Work task. Return only the lines from the top of the material through the line marked by "let policyNames := policyNames ++ getByNamespace (wl_namespace", unaltered.

** Material shown follows **

Fixpoint aggregate_loop (ps : policyStore) (names : list string) (allow deny : list Authorization)
    : list Authorization * list Authorization :=
  match names with
  | [] => (allow, deny)
  | name :: names =>
      match byKey ps !! name with
      | Some policy =>
          if decide (az_action policy = Action_ALLOW) then aggregate_loop ps names (allow ++ [policy]) deny
          else if decide (az_action policy = Action_DENY) then aggregate_loop ps names allow (deny ++ [policy])
          else aggregate_loop ps names allow deny
      | None => aggregate_loop ps names allow deny
      end
  end.
Definition aggregate (r : Rbac) (workload : Workload) : list Authorization * list Authorization :=
  let policyNames := wl_authorization_policies workload in
  let policyNames := policyNames ++ getByNamespace (wl_namespace workload) (rb_policies r) in
  let policyNames := policyNames ++ getByNamespace "" (rb_policies r) in
  aggregate_loop (rb_policies r) policyNames [] [].

Definition doRbac (w : World) (r : Rbac) (conn : rbacConnection) : bool :=
  let networkAddress := mkNetAddr (dstNetwork conn) (AddrFromSlice (dstIp conn)).1 in
  match GetWorkloadByAddr networkAddress (rb_workloads r) with
  | None => false
  | Some dstWorkload =>
      let '(allowPolicies, denyPolicies) := aggregate r (get_wl dstWorkload w) in
      if existsb (matches conn) denyPolicies then false
      else if decide (length allowPolicies = 0%nat) then true
      else existsb (matches conn) allowPolicies
  end.

Definition getIdentityByIp (w : World) (r : Rbac) (ip : bytes) : Identity :=
  let networkAddress := mkNetAddr "" (AddrFromSlice ip).1 in
  match GetWorkloadByAddr networkAddress (rb_workloads r) with
  | None => Identity_zero
  | Some q => let workload := get_wl q w in
      mkIdentity (wl_trust_domain workload) (wl_namespace workload) (wl_service_account workload)
  end.

(** ** Messages from the kernel *)

(** [binary.Read] of the next [n] bytes of the buffer. *)
Definition read_bytes (n : nat) (buf : bytes) : option (bytes * bytes) :=
  if decide (length buf < n)%nat then None else Some (take n buf, drop n buf).

(** The native byte order is little-endian. *)
Definition buildConnV4 (w : World) (r : Rbac) (buf : bytes) : option rbacConnection :=
  '(SrcAddr, buf) ← read_bytes 4 buf;
  '(DstAddr, buf) ← read_bytes 4 buf;
  '(SrcPort, buf) ← read_bytes 2 buf;
  '(DstPort, buf) ← read_bytes 2 buf;
  let srcIp := be_bytes 4 (be_uint SrcAddr) in
  let dstIp := be_bytes 4 (be_uint DstAddr) in
  Some (mkConn (getIdentityByIp w r srcIp) "" srcIp dstIp (le_uint DstPort)).

(** [[4]uint32] read big-endian, and appended again in the same order. *)
Definition be_words (b : bytes) : bytes :=
  be_bytes 4 (be_uint (take 4 b)) ++ be_bytes 4 (be_uint (take 4 (drop 4 b))) ++
  be_bytes 4 (be_uint (take 4 (drop 8 b))) ++ be_bytes 4 (be_uint (take 4 (drop 12 b))).
Definition buildConnV6 (w : World) (r : Rbac) (buf : bytes) : option rbacConnection :=
  '(SrcAddr, buf) ← read_bytes 16 buf;
  '(DstAddr, buf) ← read_bytes 16 buf;
  '(SrcPort, buf) ← read_bytes 2 buf;
  '(DstPort, buf) ← read_bytes 2 buf;
  let srcIp := be_words SrcAddr in
  let dstIp := be_words DstAddr in
  Some (mkConn (getIdentityByIp w r srcIp) "" srcIp dstIp (le_uint DstPort)).

Definition MSG_TYPE_IPV4 : Z := 0.
Definition MSG_TYPE_IPV6 : Z := 1.
Definition IPV4_TUPLE_LENGTH : nat := 12.
Definition TUPLE_LEN : nat := 36.
Definition MSG_LEN : nat := 40.

(** [fails] says that the update of the map is refused. *)
Definition xdpNotifyConnRst (fails : bool) (msgType : Z) (key : bytes) (mapOfAuth : gmap bytes Z) : gmap bytes Z :=
  let key := if decide (msgType = MSG_TYPE_IPV4)
             then take IPV4_TUPLE_LENGTH key ++ replicate (length key - IPV4_TUPLE_LENGTH) 0 else key in
  if fails then mapOfAuth else <[key := 1]> mapOfAuth.

(** One turn of the loop of [Run]: a record of the ring buffer. *)
Definition run_record (w : World) (r : Rbac) (fails : bool) (RawSample : bytes) (authRes : gmap bytes Z) : gmap bytes Z :=
  if decide (length RawSample <> MSG_LEN) then authRes
  else
    let msgType := le_uint (take 4 RawSample) in
    let tupleData := drop 4 RawSample in
    let conn :=
      if decide (msgType = MSG_TYPE_IPV4) then buildConnV4 w r tupleData
      else if decide (msgType = MSG_TYPE_IPV6) then buildConnV6 w r tupleData
      else None in
    match conn with
    | None => authRes
    | Some conn => if negb (doRbac w r conn) then xdpNotifyConnRst fails msgType tupleData authRes else authRes
    end.
End decisions.

(** ** What a policy selects *)

(** A list of positive patterns that is empty selects everything. *)
Definition selects {A} (P : A -> Prop) (pos neg : list A) : Prop :=
  (pos = [] \/ exists a, a ∈ pos /\ P a) /\ ~ exists a, a ∈ neg /\ P a.

Definition addr_ok (ip : bytes) (a : SecAddress) : Prop :=
  exists n, ParseCIDR (ad_address a) (ad_length a) = Some n /\ Contains n ip = true.

(** A pattern with an empty text stands for the empty string. *)
Definition pattern_ok (s : string) (m : StringMatch) : Prop :=
  match m with
  | MatchNone => s = ""
  | MatchExact x => s = x
  | MatchPrefix x => if decide (x = "") then s = "" else exists r, s = x +:+ r
  | MatchSuffix x => if decide (x = "") then s = "" else exists r, s = r +:+ x
  end.

Definition principal (id : Identity) : string :=
  trustDomain id +:+ "/ns/" +:+ id_namespace id +:+ "/sa/" +:+ serviceAccount id.

Definition match_ok (conn : rbacConnection) (m : Match) : Prop :=
  m <> Match_zero /\
  selects (addr_ok (dstIp conn)) (destination_ips m) (not_destination_ips m) /\
  selects (addr_ok (srcIp conn)) (source_ips m) (not_source_ips m) /\
  selects (eq (dstPort conn)) (destination_ports m) (not_destination_ports m) /\
  selects (pattern_ok (principal (srcIdentity conn))) (principals m) (not_principals m) /\
  selects (pattern_ok (id_namespace (srcIdentity conn))) (namespaces m) (not_namespaces m).

Definition policy_ok (conn : rbacConnection) (p : Authorization) : Prop :=
  exists rule, rule ∈ az_rules p /\
    forall clause, clause ∈ rule -> clause = [] \/ exists m, m ∈ clause /\ match_ok conn m.

(** *** Strings *)
Lemma string_app_cons c (a b : string) : String c a +:+ b = String c (a +:+ b).
Proof. done. Qed.
Lemma string_length_app (a b : string) : String.length (a +:+ b) = (String.length a + String.length b)%nat.
Proof. induction a as [|c a IH]; [done|]. rewrite string_app_cons. cbn. by rewrite IH. Qed.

** End of Material shown **

Solution for this exercise.
Fixpoint aggregate_loop (ps : policyStore) (names : list string) (allow deny : list Authorization)
    : list Authorization * list Authorization :=
  match names with
  | [] => (allow, deny)
  | name :: names =>
      match byKey ps !! name with
      | Some policy =>
          if decide (az_action policy = Action_ALLOW) then aggregate_loop ps names (allow ++ [policy]) deny
          else if decide (az_action policy = Action_DENY) then aggregate_loop ps names allow (deny ++ [policy])
          else aggregate_loop ps names allow deny
      | None => aggregate_loop ps names allow deny
      end
  end.
Definition aggregate (r : Rbac) (workload : Workload) : list Authorization * list Authorization :=
  let policyNames := wl_authorization_policies workload in
  let policyNames := policyNames ++ getByNamespace (wl_namespace workload) (rb_policies r) in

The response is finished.